Mice were pretreated with atropine sulfate (0.1mg/kg, i.p.), anesthetized with isofluorane-oxygen mix (3% isofluorane for initial induction and 1-2.5% through nose cone thereafter), and then placed into stereotaxic frames. After surgery, mice were treated with analgesic (Metacam, 4 mg/kg, s.c.) and 1 mL of 0.9% saline (subcutaneously) to prevent dehydration.

Viral microinjection and fiber implantation.

For the optogenetic experiment, HSV-NpACY vector was bilaterally microinjected (1.0 μl/side, 0.1 μl/min) into CA1 (AP −1.8, ML ±1.5, DV −1.5 mm) by pulled glass micropipettes connected to a microsyringe (Hamilton) via polyethylene tubing. The pipette was left in the brain for an additional 10 min following injection to prevent reflux of the virus. Optical fibers were constructed by inserting and securing a 10 mm length of optical fiber (200 μm diameter, 0.37 NA) into a 1.25 mm zirconia ferrule such that the fiber extended ~3 mm beyond the ferrule. These fibers were implanted 0.1 mm dorsal to the CA1 injection site and secured to the skull with dental cement and 2-3 jeweler screws. Mice were allowed to recover for 3 days before the experiment.
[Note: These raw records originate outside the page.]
(* ===== verification/MemoryCache.v ===== *)
(** * The in-memory sync cache

    Models packages/sync-client/src/memory-cache.ts: per connection a replay
    cursor, the cached threads and the pending server requests, fed by
    snapshots and by numbered events.  An operation returns the cache after it;
    [emits] counts the notifications sent to the listeners. *)
From S2P Require Import Prelude JsMap Json ThreadItems EventIndex ThreadEvents ThreadLaws.

Local Open Scope nat_scope.

(** ** Data *)

Inductive RemoteConnectionState := Offline | Connecting | Syncing | Live | Degraded | AuthRequired.

#[export] Instance remote_state_eq_dec : EqDecision RemoteConnectionState.
Proof. solve_decision. Defined.

Record SyncEvent := { ev_cursor : Z; payload : jobj }.
Record SyncSnapshotThread := { snap_thread : json; archived : bool }.
Record SyncServerRequest := { req_id : json; req_method : jstr; req_params : jobj }.

Record ConnectionData :=
  { cursor : option Z;
    conn_state : RemoteConnectionState;
    conn_diagnostic : option jstr;
    threads : list (jstr * json);
    pending : list (jstr * SyncServerRequest) }.

Record MemorySyncCache := { connections : list (jstr * ConnectionData); emits : nat }.

Definition emptyData : ConnectionData :=
  {| cursor := None; conn_state := Offline; conn_diagnostic := None; threads := []; pending := [] |}.

Definition emptyCache : MemorySyncCache := {| connections := []; emits := 0 |}.

(** ** Payloads *)

Definition requestIdType (id : json) : option string :=
  match id with JStr _ => Some "string" | JNum _ => Some "number" | _ => None end.

(** The key of a pending request: [typeof id] and the JSON text of [id]; [None]
    for an id that is neither a string nor a number. *)
Definition requestKey (id : json) : option jstr :=
  (fun type => js type ++ js ":" ++ stringify id) <$> requestIdType id.

Definition USER_SERVER_REQUESTS : list string :=
  ["item/commandExecution/requestApproval"; "item/fileChange/requestApproval";
   "item/tool/requestUserInput"; "mcpServer/elicitation/request";
   "item/permissions/requestApproval"].

Definition isUserRequest (method : jstr) : bool :=
  existsb (fun m => bool_decide (js m = method)) USER_SERVER_REQUESTS.

Definition preserveCachedTurns (summary : json) (cached : option json) : json :=
  match cached with
  | Some cached =>
      if bool_decide (turnsOf summary <> []) || bool_decide (turnsOf cached = []) then summary
      else setTurns (turnsOf cached) summary
  | None => summary
  end.

Definition isEphemeral (thread : json) : bool := isTrue (field "ephemeral" thread).

Definition asThread (value : option json) : option json :=
  object ← asObject value;
  _ ← asString (oget "id" object);
  Some (JObj object).

Definition setThreads (ts : list (jstr * json)) (data : ConnectionData) : ConnectionData :=
  {| cursor := cursor data; conn_state := conn_state data; conn_diagnostic := conn_diagnostic data;
     threads := ts; pending := pending data |}.

Definition setPending (ps : list (jstr * SyncServerRequest)) (data : ConnectionData)
    : ConnectionData :=
  {| cursor := cursor data; conn_state := conn_state data; conn_diagnostic := conn_diagnostic data;
     threads := threads data; pending := ps |}.

Definition setCursor (c : Z) (data : ConnectionData) : ConnectionData :=
  {| cursor := Some c; conn_state := conn_state data; conn_diagnostic := conn_diagnostic data;
     threads := threads data; pending := pending data |}.

Section cache.
Context `{EventLookup}.
(** [Math.floor(Date.now() / 1000)] while a batch is applied. *)
Context (now : Z).

Definition recordRequest (method : jstr) (params : jobj) (id : option json)
    (data : ConnectionData) : ConnectionData :=
  match id with
  | Some id =>
      match requestKey id with
      | Some key =>
          if isUserRequest method
          then setPending
                 (mset key {| req_id := id; req_method := method; req_params := params |}
                    (pending data)) data
          else data
      | None => data
      end
  | None => data
  end.

Definition resolveRequest (id : option json) (data : ConnectionData) : ConnectionData :=
  match id ≫= requestKey with
  | Some key => setPending (mdel key (pending data)) data
  | None => data
  end.

Definition applyThreadPayload (method : jstr) (params payload : jobj) (data : ConnectionData)
    : ConnectionData :=
  if bool_decide (method = js "thread/started") then
    match asThread (oget "thread" params) with
    | Some thread =>
        match asString (field "id" thread) with
        | Some id =>
            if isEphemeral thread then data else setThreads (mset id thread (threads data)) data
        | None => data
        end
    | None => data
    end
  else
    match asString (oget "threadId" params) with
    | None => data
    | Some threadId =>
        if bool_decide (method = js "thread/deleted") || bool_decide (method = js "thread/archived")
        then setThreads (mdel threadId (threads data)) data
        else
          match mget threadId (threads data) with
          | Some thread =>
              setThreads (mset threadId (applyThreadEvent now thread payload).1 (threads data)) data
          | None => data
          end
    end.

Definition applyPayload (payload : jobj) (data : ConnectionData) : ConnectionData :=
  match asString (oget "method" payload), asObject (oget "params" payload) with
  | Some method, Some params =>
      if bool_decide (method = js "serverRequest/resolved")
      then resolveRequest (oget "requestId" params) data
      else
        applyThreadPayload method params payload
          (recordRequest method params (oget "id" payload) data)
  | _, _ => data
  end.

(** ** The event loop

    [Gap] is the thrown error; the data is what the call leaves behind. *)
Inductive EventsResult := Applied | Gap.

Definition applyOne (data : ConnectionData) (event : SyncEvent) : ConnectionData :=
  setCursor (ev_cursor event) (applyPayload (payload event) data).

(** Data, whether anything was applied, and how the loop ended. *)
Fixpoint applyLoop (events : list SyncEvent) (changed : bool) (data : ConnectionData)
    : ConnectionData * bool * EventsResult :=
  match events with
  | [] => (data, changed, Applied)
  | event :: events =>
      match cursor data with
      | Some c =>
          if (ev_cursor event <=? c)%Z then applyLoop events changed data
          else if negb (ev_cursor event =? c + 1)%Z then (data, changed, Gap)
          else applyLoop events true (applyOne data event)
      | None => applyLoop events true (applyOne data event)
      end
  end.

(** ** Operations of the cache *)

Definition dataOf (connectionId : jstr) (cache : MemorySyncCache) : ConnectionData :=
  default emptyData (mget connectionId (connections cache)).

Definition putData (connectionId : jstr) (data : ConnectionData) (emitted : bool)
    (cache : MemorySyncCache) : MemorySyncCache :=
  {| connections := mset connectionId data (connections cache);
     emits := if emitted then S (emits cache) else emits cache |}.

Definition applyEvents (connectionId : jstr) (events : list SyncEvent) (cache : MemorySyncCache)
    : MemorySyncCache * EventsResult :=
  let '(data, changed, result) := applyLoop events false (dataOf connectionId cache) in
  (putData connectionId data
     (match result with Applied => changed | Gap => false end) cache, result).

Definition applyEvent (connectionId : jstr) (event : SyncEvent) (cache : MemorySyncCache)
    : MemorySyncCache * EventsResult :=
  applyEvents connectionId [event] cache.

Definition snapshotEntry (data : ConnectionData) (s : SyncSnapshotThread) : option (jstr * json) :=
  let thread := snap_thread s in
  if isEphemeral thread then None
  else
    (fun id => (id, preserveCachedTurns thread (mget id (threads data))))
      <$> asString (field "id" thread).

Definition applySnapshot (connectionId : jstr) (snapshot : list SyncSnapshotThread)
    (newCursor : Z) (cache : MemorySyncCache) : MemorySyncCache :=
  let data := dataOf connectionId cache in
  putData connectionId
    (setCursor newCursor (setThreads (mfrom (omap (snapshotEntry data) snapshot)) data)) true cache.

Definition replacePendingServerRequests (connectionId : jstr) (requests : list SyncServerRequest)
    (cache : MemorySyncCache) : MemorySyncCache :=
  putData connectionId
    (setPending
       (mfrom (omap (fun r => (fun key => (key, r)) <$> requestKey (req_id r)) requests))
       (dataOf connectionId cache)) true cache.

(** [diagnostic] is the optional argument: [None] when it is not passed. *)
Definition setConnectionState (connectionId : jstr) (state : RemoteConnectionState)
    (diagnostic : option (option jstr)) (cache : MemorySyncCache) : MemorySyncCache :=
  let data := dataOf connectionId cache in
  putData connectionId
    {| cursor := cursor data; conn_state := state;
       conn_diagnostic :=
         if bool_decide (state = Live) then None
         else default (conn_diagnostic data) diagnostic;
       threads := threads data; pending := pending data |} true cache.

Definition getCursor (connectionId : jstr) (cache : MemorySyncCache) : option Z :=
  cursor (dataOf connectionId cache).

(** [thread.recencyAt ?? thread.updatedAt], whole numbers of seconds. *)
Definition recency (thread : json) : Z :=
  match coalesce (field "recencyAt" thread) (field "updatedAt" thread) with
  | Some (JNum (NInt z)) => z
  | _ => 0%Z
  end.

Definition newestFirst (a b : json) : bool := (recency b <=? recency a)%Z.

Definition listThreads (connectionId : jstr) (cache : MemorySyncCache) : list json :=
  sortBy newestFirst (mvals (threads (dataOf connectionId cache))).

Definition pendingServerRequests (connectionId : jstr) (cache : MemorySyncCache)
    : list SyncServerRequest :=
  mvals (pending (dataOf connectionId cache)).

(** ** Replay *)

Lemma applyLoop_app es1 es2 changed data data1 ch1 :
  applyLoop es1 changed data = (data1, ch1, Applied) ->
  applyLoop (es1 ++ es2) changed data = applyLoop es2 ch1 data1.
Proof.
  revert changed data. induction es1 as [|e es1 IH]; intros changed data; simpl;
    [by intros [= -> ->]|].
  destruct (cursor data) as [c|]; [|by apply IH].
  destruct (ev_cursor e <=? c)%Z; [by apply IH|].
  destruct (negb _); [by intros [=]|by apply IH].
Qed.

Lemma applyLoop_gap es1 es2 changed data data1 ch1 :
  applyLoop es1 changed data = (data1, ch1, Gap) ->
  applyLoop (es1 ++ es2) changed data = (data1, ch1, Gap).
Proof.
  revert changed data. induction es1 as [|e es1 IH]; intros changed data; simpl; [by intros [=]|].
  destruct (cursor data) as [c|]; [|by apply IH].
  destruct (ev_cursor e <=? c)%Z; [by apply IH|].
  destruct (negb _); [by intros [= -> ->]|by apply IH].
Qed.

(** Events up to the cursor are skipped. *)
Definition upTo (c : Z) (es : list SyncEvent) : Prop := Forall (fun e => ev_cursor e <= c)%Z es.

Lemma applyLoop_skip es c changed data :
  cursor data = Some c -> upTo c es -> applyLoop es changed data = (data, changed, Applied).
Proof.
  intros Hc Hes. induction Hes as [|e es He _ IH]; simpl; [done|].
  rewrite Hc. apply Z.leb_le in He. by rewrite He.
Qed.

(** The loop only moves the cursor forward, one event at a time. *)
Lemma applyLoop_cursor es changed data data1 ch1 r :
  applyLoop es changed data = (data1, ch1, r) ->
  (forall c, cursor data = Some c -> exists c1, cursor data1 = Some c1 /\ (c <= c1)%Z) /\
  (r = Applied -> forall c1, cursor data1 = Some c1 -> upTo c1 es).
Proof.
  revert changed data. induction es as [|e es IH]; intros changed data; simpl.
  { intros [= <- <- <-]. split; [intros c ->; eauto with lia|intros _ c1 _; constructor]. }
  assert (forall data0, applyLoop es true (applyOne data0 e) = (data1, ch1, r) ->
    (exists c1, cursor data1 = Some c1 /\ (ev_cursor e <= c1)%Z) /\
    (r = Applied -> forall c1, cursor data1 = Some c1 -> upTo c1 (e :: es))) as Hstep.
  { intros data0 Hl. destruct (IH _ _ Hl) as [Hmono Hall].
    destruct (Hmono (ev_cursor e) eq_refl) as (c1 & Hc1 & Hle). split; [eauto|].
    intros Hr c2 Hc2. rewrite Hc1 in Hc2. simplify_eq. constructor; [done|by apply Hall]. }
  destruct (cursor data) as [c|] eqn:Ec.
  - destruct (Z.leb_spec (ev_cursor e) c) as [Hle|Hlt].
    + intros Hl. destruct (IH _ _ Hl) as [Hmono Hall]. rewrite Ec in Hmono. split; [done|].
      intros Hr c1 Hc1. destruct (Hmono c eq_refl) as (c2 & Hc2 & Hle2).
      rewrite Hc1 in Hc2. simplify_eq. constructor; [lia|by apply Hall].
    + destruct (Z.eqb_spec (ev_cursor e) (c + 1)) as [Heq|Hne]; simpl.
      * intros [(c1 & Hc1 & Hle) Hall]%Hstep. split; [|done].
        intros c' [= <-]. exists c1. split; [done|lia].
      * intros [= <- <- <-]. rewrite Ec. split; [intros c' [= <-]; eauto with lia|done].
  - intros [(c1 & Hc1 & Hle) Hall]%Hstep. by split.
Qed.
For the fiber photometry experiment, 1.0 μl of diluted AAV-ChRmine-GCaMP6m vector was unilaterally microinjected into the right CA1 as described above. A single optical fiber was implanted 0.1 mm dorsal to the CA1 injection site and secured with dental cement and jeweler screws. Mice were allowed to recover for 4 weeks before the start of the photometry experiment. For the scFLARE2 experiment, viruses AAV-scFLARE2 and AAV-TRE-mCherry-P2A-NpHR3.0-TS were co-microinjected into the dCA1 hippocampal region of mice and optogenetic ferrules inserted just above the dCA1.

GRIN lens implantation.

Lenses for calcium imaging were implanted as previously described^37,75. In addition, mice were pretreated with dexamethasone (5 mg/kg, i.p.) to reduce brain inflammation and swelling during surgery. A craniotomy was performed above the right CA1 (AP −2.0, ML +1.5), the dura was carefully removed, and cortical tissue was gently aspirated while continuously applying chilled artificial cerebrospinal fluid. Finally, a 2mm-diameter gradient index (GRIN) lens (ILW-200-P0250-055-NC, GoFoton) was implanted at a depth of −1.5 mm relative to the skull surface and fixed to the skull using dental cement and 3 jeweler screws. For the two-photon experiment, 1 mm relay lenses (130-000143, Grintech) were similarly implanted with a custom baseplate attached to a metal headbar for head-fixation. Mice were allowed to recover for 4-6 weeks before the start of the imaging experiment and were single-housed 1 week before the start of the experiment.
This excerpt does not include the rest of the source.